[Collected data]

(* ===== verification/ServerSetup.v ===== *)
(** Setting up servers: [jiji-cli/src/commands/server/setup.rs] from the plan on, with what it takes
    of [commands/network/membership.rs] (pulling and pushing membership), [import.rs],
    [assess.rs] and [backup.rs] ([replay_recovery_desired_state]).

    Each phase has its own connections; what the code does on several servers at once is done one
    after the other here.  JSON, the SSH client and local files are parameters, as are the answers
    of the operator.  Progress and reports are left out. *)

From S2P Require Import Prelude Text Bytes Substring Cidr Naming Schema Planner ServiceRuntime.
From S2P Require Import Membership Catalog Desired OpLog Leases Cron CronExec Replication Store Api CandidatePlan EnvResolution.
From S2P Require Import Locks Session Daemon ProxyRoutes Transaction ProxyScript HostProxy AuditTrail Teardown Cascade Fleet LockSession.
From S2P Require Import NetworkSetup NetworkApply Services EngineInstall.
Open Scope N_scope.

(** [serde_json] for membership, catalog and mesh configuration; writing them does not fail. *)
Class MembershipText := {
  membership_json : list MembershipRecord → string;
  membership_of_json : string → result string (list MembershipRecord);
  mesh_json : NodeConfig → string;
}.
(** A second connection to a server that refused the first, after a pause. *)
Class Redial := {
  is_connection_refused : string → bool;
  connect_again : string → result string ();
}.

Definition connect_for_setup `{Connector, Redial} (name : string) : result string () :=
  match connect name with
  | Err error => if is_connection_refused name then connect_again name else Err error
  | Ok _ => Ok ()
  end.

(** ** Membership on one server *)

Section membership.
Context `{Host, MembershipText, Sha256}.

Definition update_path (project : string) : string := join (project_dir (default_for_project project)) "membership-update.json".
Definition import_command (project : string) : string :=
  let paths := default_for_project project in
  binary_path paths +:+ " membership-import --project " +:+ project +:+ " --state-dir " +:+ state_dir paths +:+ " --mesh-config "
  +:+ mesh_config_path paths +:+ " --input " +:+ update_path project.
Definition push_membership (project : string) (rs : list MembershipRecord) : M () :=
  write ← execute_with_input ("install -D -m 0600 /dev/stdin " +:+ update_path project) (membership_json rs);
  if negb (success write)
  then fail ("could not stage membership update on " +:+ session_host +:+ ": " +:+ trim (stderr write))
  else
    applied ← execute (import_command project);
    if success applied then mret ()
    else fail (session_host +:+ " rejected the membership update: " +:+ trim (stderr applied)).
Definition export_command (project : string) : string :=
  let paths := default_for_project project in
  binary_path paths +:+ " membership-export --state-dir " +:+ state_dir paths.
Definition pull_membership (project : string) : M (list MembershipRecord) :=
  export ← execute (export_command project);
  if negb (success export)
  then fail ("could not read membership from " +:+ session_host +:+ ": " +:+ trim (stderr export))
  else of_result (membership_of_json (stdout export)).
End membership.

(** ** Membership over the servers *)

Section fleet_membership.
Context `{ContentHash MembershipRecord, Host, MembershipText, Sha256, Connector, Redial} (config : Config).
Let project := config_project config.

▶ Work required: Copy all of the data exactly.

▶ Answer:
(* ===== verification/ServerSetup.v ===== *)
(** Setting up servers: [jiji-cli/src/commands/server/setup.rs] from the plan on, with what it takes
    of [commands/network/membership.rs] (pulling and pushing membership), [import.rs],
    [assess.rs] and [backup.rs] ([replay_recovery_desired_state]).

    Each phase has its own connections; what the code does on several servers at once is done one
    after the other here.  JSON, the SSH client and local files are parameters, as are the answers
    of the operator.  Progress and reports are left out. *)

From S2P Require Import Prelude Text Bytes Substring Cidr Naming Schema Planner ServiceRuntime.
From S2P Require Import Membership Catalog Desired OpLog Leases Cron CronExec Replication Store Api CandidatePlan EnvResolution.
From S2P Require Import Locks Session Daemon ProxyRoutes Transaction ProxyScript HostProxy AuditTrail Teardown Cascade Fleet LockSession.
From S2P Require Import NetworkSetup NetworkApply Services EngineInstall.
Open Scope N_scope.

(** [serde_json] for membership, catalog and mesh configuration; writing them does not fail. *)
Class MembershipText := {
  membership_json : list MembershipRecord → string;
  membership_of_json : string → result string (list MembershipRecord);
  mesh_json : NodeConfig → string;
}.
(** A second connection to a server that refused the first, after a pause. *)
Class Redial := {
  is_connection_refused : string → bool;
  connect_again : string → result string ();
}.

Definition connect_for_setup `{Connector, Redial} (name : string) : result string () :=
  match connect name with
  | Err error => if is_connection_refused name then connect_again name else Err error
  | Ok _ => Ok ()
  end.

(** ** Membership on one server *)

Section membership.
Context `{Host, MembershipText, Sha256}.

Definition update_path (project : string) : string := join (project_dir (default_for_project project)) "membership-update.json".
Definition import_command (project : string) : string :=
  let paths := default_for_project project in
  binary_path paths +:+ " membership-import --project " +:+ project +:+ " --state-dir " +:+ state_dir paths +:+ " --mesh-config "
  +:+ mesh_config_path paths +:+ " --input " +:+ update_path project.
Definition push_membership (project : string) (rs : list MembershipRecord) : M () :=
  write ← execute_with_input ("install -D -m 0600 /dev/stdin " +:+ update_path project) (membership_json rs);
  if negb (success write)
  then fail ("could not stage membership update on " +:+ session_host +:+ ": " +:+ trim (stderr write))
  else
    applied ← execute (import_command project);
    if success applied then mret ()
    else fail (session_host +:+ " rejected the membership update: " +:+ trim (stderr applied)).
Definition export_command (project : string) : string :=
  let paths := default_for_project project in
  binary_path paths +:+ " membership-export --state-dir " +:+ state_dir paths.
Definition pull_membership (project : string) : M (list MembershipRecord) :=
  export ← execute (export_command project);
  if negb (success export)
  then fail ("could not read membership from " +:+ session_host +:+ ": " +:+ trim (stderr export))
  else of_result (membership_of_json (stdout export)).
End membership.

(** ** Membership over the servers *)

Section fleet_membership.
Context `{ContentHash MembershipRecord, Host, MembershipText, Sha256, Connector, Redial} (config : Config).
Let project := config_project config.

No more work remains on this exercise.